Spectral theory for compact normal operators.

Question

Let $T$ be a compact normal operator on an infinite dimensional Hilbert space $\mathcal H.$ Then I came across the fact that the spectrum $\sigma (T)$ of $T$ is either finite or countably infinite containing $0.$ I have seen the following claims in the lecture note I am following.

$(1)$ Let $\sigma (T) = \{\lambda_1,\lambda_2,\cdots, \lambda_k\} \cup \{0\}.$ Let $\mathfrak h_j = \text {ker} (T - \lambda_jI),\ $ $1 \leq j \leq k.$ Let $P_j$ be the projection onto $\mathfrak h_j.$ Let $T_k = \sum\limits_{i=1}^{k} \lambda_i P_i.$

$$\color {red} {\text {Then}\ \sigma(T-T_k) = \{0\}.}$$

$(2)$ If $\sigma (T)$ is countably infinite then write $$\sigma(T) = \{\lambda_1,\lambda_2, \cdots \} \cup \{0\}.$$

$$\color{red} {\text {Then}\ \sigma (T - T_n) = \{\lambda_{n+1}, \lambda_{n+2}, \cdots \} \cup \{0\},\ \text {for all}\ n \geq 1.}$$

Can anybody make the statements in red clear to me? Thanks for your time.

Answer 1

The statements are immediate consequences of what is known as the spectral theorem in its compact, normal version. Conway's book is the place to look for this theorem.

Theorem (spectral theorem, normal, compact version)

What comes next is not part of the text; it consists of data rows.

Lemma opt_blocks_types (P : Z -> Prop) t :
  P t -> (forall v, Forall (fun b : Block => P b.1) (opt_nni t v)) /\
         (forall v, Forall (fun b : Block => P b.1) (opt_double t v)) /\
         (forall v, Forall (fun b : Block => P b.1) (opt_blob t v)) /\
         (forall v, Forall (fun b : Block => P b.1) (opt_flag t v)).
Proof.
  intros H. unfold opt_nni, opt_double, opt_blob, opt_flag. split; [| split; [| split]]; intros v.
  - destruct (v >=? 0); now repeat constructor.
  - destruct (v >=? 0); now repeat constructor.
  - destruct v as [[| b bs] |]; now repeat constructor.
  - destruct v; now repeat constructor.
Qed.

Create HintDb tlv.

(** [block_types] proves that no block of a list with optional parts has a type, or that all the
    types are those of a TLV. The names of type codes are in the database [tlv]. *)
Ltac block_types :=
  unfold type_ok in *;
  repeat first
    [ apply other_type_app
    | match goal with
      | |- other_type _ (opt_nni _ _) => apply other_type_forall
      | |- other_type _ (opt_double _ _) => apply other_type_forall
      | |- other_type _ (opt_blob _ _) => apply other_type_forall
      | |- other_type _ (opt_flag _ _) => apply other_type_forall
      end
    | apply Forall_app; split
    | apply List.Forall_cons
    | apply List.Forall_nil
    | match goal with
      | |- Forall (fun b => b.1 <> ?t) _ =>
          first [ apply (opt_blocks_types (fun x => x <> t)) ]
      | |- Forall (fun b => 0 <= b.1 < 2 ^ 64) _ =>
          first [ apply (opt_blocks_types (fun x => 0 <= x < 2 ^ 64)) ]
      end
    | progress cbn [other_type fst snd nni_block]
    | exact I | lia | progress autounfold with tlv ].

(** Skipping all the blocks that are left. *)
Lemma skip_one_any d b rest :
  dec_ok d -> type_ok b -> remaining d = block_bytes b ++ rest ->
  skip_one true d = Ok (tt, adv d (zlen (block_bytes b))) /\
  dec_ok (adv d (zlen (block_bytes b))) /\ remaining (adv d (zlen (block_bytes b))) = rest.
Proof.
  destruct b as [t v]. unfold type_ok, block_bytes. cbn [fst snd]. intros Hd Ht Hr.
  split; [| now apply adv_ok].
  pose proof (skip_bytes_at_value d t v rest Hd Ht Hr) as Hskip.
  destruct (at_block_header d t v rest Hd Ht Hr) as (Hh & Hd2 & Hr2).
  pose proof Hr as Hr'. rewrite tlv_bytes_app in Hr'.
  destruct (adv_ok _ _ _ Hd Hr') as [Hd1 Hr1].
  pose proof (inputLength_remaining _ Hd2) as Hl. rewrite Hr2, length_app in Hl.
  pose proof Hd2 as [Ho2 Hm2]. unfold skip_one.
  rewrite (dec_bind_ok _ _ _ _ _ (readVarNumber_at _ _ _ Hd Ht Hr')).
  assert (Hv : 0 <= zlen v < 2 ^ 64) by (unfold inputLength in *; cbn in *; lia).
  rewrite (dec_bind_ok _ _ _ _ _ (readVarNumber_at _ _ _ Hd1 Hv Hr1)), adv_adv.
  fold (header_size t (zlen v)). cbv zeta. rewrite andb_false_r.
  unfold skip_checked. rewrite wrap64_small by lia.
  destruct (Z.gtb_spec (d_offset (adv d (header_size t (zlen v))) + zlen v)
              (inputLength (adv d (header_size t (zlen v))))); [lia |].
  rewrite zlen_tlv_header. unfold adv. cbn. do 3 f_equal. lia.
Qed.

Lemma reads_skip_all e bs : Reads (finishNestedTlvsSkipCritical e) tt e bs [].
Proof.
  intros d rest Hd. unfold finishNestedTlvsSkipCritical, skipRemainingNestedTlvs.
  assert (H : forall fuel, (length bs <= fuel)%nat -> exists d',
    skip_loop fuel e true d = Ok (tt, d') /\ At d' e [] rest /\ input d' = input d).
  { revert d Hd. induction bs as [| b bs IH]; intros d Hd fuel Hf.
    - exists d. split; [| easy]. apply skip_loop_end. destruct Hd as [_ _ _ ->]. cbn. lia.
    - destruct fuel as [| fuel]; [easy |]. cbn [length] in Hf.
      destruct (at_block _ _ _ _ _ Hd) as [Ht Hr].
      destruct (skip_one_any d b _ (at_ok _ _ _ _ Hd) Ht Hr) as (Hs & _ & _).
      destruct (IH _ (at_next _ _ _ _ _ Hd) fuel ltac:(lia)) as (d' & Hd' & Ha & Hi).
      exists d'. cbn [skip_loop]. rewrite (proj2 (Z.ltb_lt _ _) (at_not_end _ _ _ _ _ Hd)).
      change (tlv_bytes b.1 b.2) with (block_bytes b) in *. now rewrite Hs. }
  destruct (H (S (length (input d)))) as (d' & Hs & Ha & Hi).
  { pose proof (length_blocks bs) as Hl. pose proof (at_remaining _ _ _ _ Hd) as Hr.
    apply (f_equal (@length Z)) in Hr. unfold remaining in Hr.
    rewrite length_drop, length_app in Hr. unfold blocks_bytes in Hr. lia. }
  exists d'. split; [| easy]. destruct (Z.eqb_spec (d_offset d) e) as [Heq | Hne]; cbn [negb].
  - cbn [skip_loop] in Hs. rewrite Heq, Z.ltb_irrefl in Hs. exact Hs.
  - rewrite Hs. pose proof (at_end _ _ _ _ Ha) as He. cbn in He.
    now rewrite (proj2 (Z.eqb_eq _ _)) by lia.
Qed.

(** The bytes of a block that was passed, from its begin and end offsets. *)
Definition slice_blob (beginOffset endOffset : Z) : Dec (list Z) :=
  slice ← getSlice beginOffset endOffset; get_blob slice.

Lemma slice_blob_bytes d bs rest d' :
  dec_ok d -> remaining d = bs ++ rest -> input d' = input d ->
  slice_blob (d_offset d) (d_offset d + zlen bs) d' = Ok (bs, d').
Proof.
  intros Hd Hr Hi. pose proof Hd as [Ho Hm].
  pose proof (inputLength_remaining _ Hd) as Hl. rewrite Hr, length_app in Hl.
  unfold slice_blob, getSlice, mbind, Dec_bind, get_blob, slice_bytes, inputLength in *. rewrite Hi.
  destruct (Z.gtb_spec (d_offset d) (zlen (input d))); [lia |].
  destruct (Z.gtb_spec (d_offset d + zlen bs) (zlen (input d))); [lia |].
  cbn [orb s_value s_length].
  destruct (Z.gtb_spec (d_offset d) (d_offset d + zlen bs)); [lia |].
  replace (d_offset d + zlen bs - d_offset d) with (zlen bs) by lia.
  rewrite Hi, (proj2 (Z.leb_le _ _)) by easy.
  now rewrite (sub_bytes_remaining d _ rest Hr).
Qed.

Lemma slice_blob_at d e b bs rest d' :
  At d e (b :: bs) rest -> input d' = input d ->
  slice_blob (d_offset d) (d_offset d + zlen (tlv_bytes b.1 b.2)) d' = Ok (tlv_bytes b.1 b.2, d').
Proof.
  intros Hat. destruct (at_block _ _ _ _ _ Hat) as [_ Hr]. exact (slice_blob_bytes _ _ _ _ (at_ok _ _ _ _ Hat) Hr).
Qed.

(** The beginning of the value of a block, at its offset. *)
Lemma sub_bytes_value t a b n :
  n = zlen a -> sub_bytes (tlv_bytes t (a ++ b)) (header_size t (zlen (a ++ b))) n = a.
Proof.
  intros ->. unfold tlv_bytes. rewrite app_assoc. apply sub_bytes_app; [| easy].
  unfold header_size. rewrite (length_app (varNumber_bytes t)). lia.
Qed.

(** A nested block that is omitted when it has no value. *)
Definition opt_nested (t : Z) (value : list Block) : list Block :=
  match value with [] => [] | _ => [(t, blocks_bytes value)] end.

Lemma nested_bytes_opt t value :
  nested_bytes t (blocks_bytes value) true = blocks_bytes (opt_nested t value).
Proof.
  unfold nested_bytes. destruct value as [| b value]; [easy |]. cbn [opt_nested andb].
  rewrite blocks_bytes_one. cbn [fst snd].
  pose proof (zlen_block_bytes b) as Hb. unfold block_bytes in Hb.
  rewrite blocks_bytes_cons, length_app, (proj2 (Z.eqb_neq _ _)) by lia. easy.
Qed.

Lemma opt_nested_types (P : Z -> Prop) t value :
  P t -> Forall (fun b : Block => P b.1) (opt_nested t value).
Proof. intros H. destruct value; cbn; auto. Qed.

Ltac nested_types :=
  repeat first
    [ apply other_type_app | apply Forall_app; split
    | match goal with
      | |- Forall (fun b => b.1 <> ?t) (opt_nested _ _) => apply (opt_nested_types (fun x => x <> t))
      | |- Forall (fun b => 0 <= b.1 < 2 ^ 64) (opt_nested _ _) =>
          apply (opt_nested_types (fun x => 0 <= x < 2 ^ 64))
      end
    | progress block_types ].

(** ** Rejecting *)

(** On a decoder before the blocks [bs], [m] returns an error code. *)
Definition Rejects {A} (m : Dec A) (endOffset : Z) (bs : list Block) : Prop :=
  forall d rest, At d endOffset bs rest -> exists err, m d = Err (Error err).

Lemma rejects_bind {A B} (m : Dec A) (f : A -> Dec B) a e bs bs1 :
  Reads m a e bs bs1 -> Rejects (f a) e bs1 -> Rejects (m ≫= f) e bs.
Proof.
  intros Hm Hf d rest Hd. destruct (Hm d rest Hd) as (d1 & H1 & Hd1 & _).
  destruct (Hf d1 rest Hd1) as (err & Herr). exists err. now rewrite (dec_bind_ok _ _ _ _ _ H1).
Qed.

(** A nested TLV that ends with a critical block that the body does not read. *)
Lemma rejects_nested_critical {A} t (body : Z -> Dec A) inner b left e bs :
  Forall type_ok inner -> (forall e1, exists a, Reads (body e1) a e1 inner (b :: left)) ->
  b.1 <= 31 \/ Z.land b.1 1 = 1 ->
  Rejects (nested t body) e ((t, blocks_bytes inner) :: bs).
Proof.
  intros Hi Hb Hc d rest Hd.
  destruct (at_inside _ _ _ _ _ _ Hd Hi) as (d1 & e1 & Hs & Hd1 & _).
  destruct (Hb e1) as [a Ha]. destruct (Ha d1 _ Hd1) as (d2 & Hb2 & Hd2 & _).
  exists NDN_ERROR_Unrecognized_critical_TLV_type_code. unfold nested.
  rewrite (dec_bind_ok _ _ _ _ _ Hs), (dec_bind_ok _ _ _ _ _ Hb2).
  unfold mbind, Dec_bind, finishNestedTlvs, skipRemainingNestedTlvs.
  pose proof (at_not_end _ _ _ _ _ Hd2) as Hlt. destruct (at_block _ _ _ _ _ Hd2) as [Ht Hr].
  rewrite (proj2 (Z.eqb_neq _ _)) by lia. cbn [negb skip_loop].
  rewrite (proj2 (Z.ltb_lt _ _) Hlt).
  now rewrite (skip_one_critical _ _ _ _ (at_ok _ _ _ _ Hd2) Ht Hc Hr).
Qed.

(** ** Round trips of blocks *)

(** A decoder that passes a block of another type. *)
Lemma reads_skip_optional_other t e bs : other_type t bs -> Reads (skipOptionalTlv t e) tt e bs bs.
Proof. intros H. eapply reads_bind; [now apply reads_peek_other | apply reads_ret]. Qed.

Let $T$ be a compact, normal operator in $\mathbb{B}(H)$. Then $T$ has at most countably many distinct eigenvalues $\{\lambda_n\}$ and if they are countably many then $\lambda_n\to0$. If $P_n$ denotes the projection onto the eigenspace $\ker(T-\lambda_n I)$, then the projections $\{P_n\}$ are pairwise orthogonal and $$T=\sum_n\lambda_nP_n$$ in the sense that $$\|T-\sum_{k=1}^n\lambda_nP_n\|_{\mathbb{B}(H)}\xrightarrow[n\to\infty]{}0. $$

The claims follow directly from this theorem. (1) follows trivially and for (2) note that $T-T_n=\sum_{k\geq n+1}\lambda_kP_k$, so $T-T_n$ is a compact, normal operator and its only eigenvalues are $\{\lambda_k\}_{k=n+1}^\infty$, thus $\sigma(T-T_n)=\{\lambda_k\}_{k=n+1}^\infty\cup\{0\}$.